Purpose of the Study:
- To assess inter- and intra-observer variability in delineating rectal lesions during HDR brachytherapy.
- To develop a deep learning model for automatic tumor segmentation in endoscopic images.
Main Methods:
- Three experts annotated tumors, scarring, ulcers, and radiation proctitis in 801 endoscopic images.
- Inter- and intra-observer variability were quantified using Dice scores.
- Four DeepLabV3 models were trained, including one on majority-vote contours.
- Model performance was evaluated on 60 unseen images.
Main Results:
- Tumor segmentation showed higher agreement (Dice: 0.83) compared to ulcers and proctitis (Dice: 0.36-0.57).
- Intra-observer variability yielded Dice scores ranging from 0.68 to 0.87.

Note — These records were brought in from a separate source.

(** C8.  Grammars that are present.
    (1) For a dependency whose grammar is in the store,
    [_collectDependenciesForDep] runs [collectDependencies] on the grammar
    when the dependency is full and [collectSpecificDependencies] with the
    dependency's [include] when it is partial, and then adds a full
    dependency for every scope of the store's injection list of the
    dependency's scope; each of these scopes is then among the collector's
    full dependencies.
    (2) In an iteration of any call in any schedule that does not fail, an
    injection scope of a dependency of the batch whose grammar is present
    is, after the iteration, among the full dependencies that were
    enqueued.
    (3) In every call, every full dependency that was ever enqueued was
    enqueued exactly once, and the loader was called for its scope exactly
    once in the life of the registry; so an injection scope that several
    grammars declare is enqueued once and loaded once. *)
Theorem injections_enqueued_once
    (locator : Registry.RegistryOptions) (events : list Scheduler.Event) :
  let w := Scheduler.exec (Scheduler.create locator) events in
  (forall (store : SyncRegistry.t) init result dep g,
     SyncRegistry.lookup store (scopeName dep) = Some g ->
     let scanned :=
       match dep with
       | Full _ => collectDependencies result g
       | Partial d => collectSpecificDependencies result g (include d)
       end in
     let injections := default [] (SyncRegistry.injections store (scopeName dep)) in
     let result' :=
       foldl (fun res injection => add res (Full {| full_scopeName := injection |}))
             scanned injections in
     Registry._collectDependenciesForDep store init result dep = Return result' /\
     forall scope, scope ∈ injections -> {| full_scopeName := scope |} ∈ full result') /\
  (forall i frame dep g l scope r0 r' a',
     Scheduler.activations w !! i = Some (Registry.Suspended frame) ->
     dep ∈ Registry.q frame ->
     SyncRegistry.lookup (Registry._syncRegistry r0) (scopeName dep) = Some g ->
     SyncRegistry.injections (Registry._syncRegistry r0) (scopeName dep) = Some l ->
     scope ∈ l ->
     Registry._loadGrammar_resume frame (resolves tt) r0 = (r', a') ->
     (forall message history, a' <> Registry.Completed (rejects message) history) ->
     Full {| full_scopeName := scope |} ∈ Registry.history_of a') /\
  (forall i a scope,
     Scheduler.activations w !! i = Some a ->
     Full {| full_scopeName := scope |} ∈ Registry.history_of a ->
     (exists n,
        Registry.history_of a !! n = Some (Full {| full_scopeName := scope |}) /\
        forall m, Registry.history_of a !! m = Some (Full {| full_scopeName := scope |}) ->
                  m = n) /\
     (exists k,
        Registry.fetches (Scheduler.registry w) !! k = Some scope /\
        forall k', Registry.fetches (Scheduler.registry w) !! k' = Some scope -> k' = k)).
Proof.
  intros w. destruct (reachable_world_ok locator events) as [Hc Hacts].
  fold w in Hc, Hacts.
  split; [| split].
  - intros store init result dep g Hg scanned injections result'.
    split; [by apply _collectDependenciesForDep_present |].
    intros scope Hscope. apply elem_of_full_add_injections. by right.
  - intros i frame dep g l scope r0 r' a' Hi Hin Hg Hl Hscope Hres Hok.
    pose proof (frame_frontier _ _ (Hacts i _ Hi)) as Hfr.
    rewrite _loadGrammar_resume_unfold in Hres.
    destruct (Registry.collectBatch _ _ _ _) as [deps | msg] eqn:Hdeps.
    2: { injection Hres as <- <-. by destruct (Hok msg (Registry.enqueued frame)). }
    pose proof (collectBatch_injection _ _ _ _ _ _ _ _ _ Hin Hg Hl Hscope Hdeps) as Hfull.
    pose proof (frontier_step _ _ _ deps Hfr) as Hstep.
    cbv zeta in Hstep, Hres.
    set (s1 := foldl Registry.enqueueFull _ _) in *.
    set (s2 := foldl (Registry.enqueuePartial _) _ _) in *.
    destruct Hstep as (Hok' & _ & _ & _ & HallF & _).
    assert (Hhist : Registry.history_of a' = Registry.enqueued frame ++ s2.2).
    { rewrite <- (enterLoop_history (Registry.initialScopeName frame)
                    (Registry.initialLanguage frame) (Registry.embeddedLanguages frame)
                    (Registry.tokenTypes frame) s1.1 s2.1 s2.2
                    (Registry.enqueued frame ++ s2.2) r0).
      by rewrite Hres. }
    rewrite Hhist. apply (seenFull_history _ _ _ Hok').
    by apply (HallF _ Hfull).
  - intros i a scope Hi Hin.
    pose proof (Hacts i a Hi) as Hact.
    assert (Hnd : NoDup (Registry.history_of a)).
    { destruct a as [frame | result history]; cbn in *.
      - eapply frontier_ok_NoDup, frame_frontier, Hact.
      - destruct Hact as [(sF & sP & Hok) _]. by eapply frontier_ok_NoDup. }
    assert (Hld : is_Some (Registry._ensureGrammarCache (Scheduler.registry w) !! scope)).
    { destruct a as [frame | result history]; cbn in *.
      - by apply (frame_loaded _ _ Hact (Full {| full_scopeName := scope |})).
      - destruct Hact as [_ Hld]. by apply (Hld (Full {| full_scopeName := scope |})). }
    split.
    + apply list_elem_of_lookup in Hin as [n Hn]. exists n. split; [done |].
      intros m Hm. by apply (proj1 (NoDup_alt _) Hnd m n _ Hm Hn).
    + destruct Hld as [k Hk]. apply Hc in Hk. exists k. split; [done |].
      intros k' Hk'.
      by apply (proj1 (NoDup_alt _) (cache_consistent_NoDup _ Hc) k' k scope).
Qed.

- The majority-vote model achieved an average Dice score of 0.77 but produced false positives.
Conclusions:
- Expert annotations for rectal tumor segmentation in endoscopic images exhibit considerable variability.
- Automated contouring shows potential for AI-assisted brachytherapy, but further development is needed to address false positives.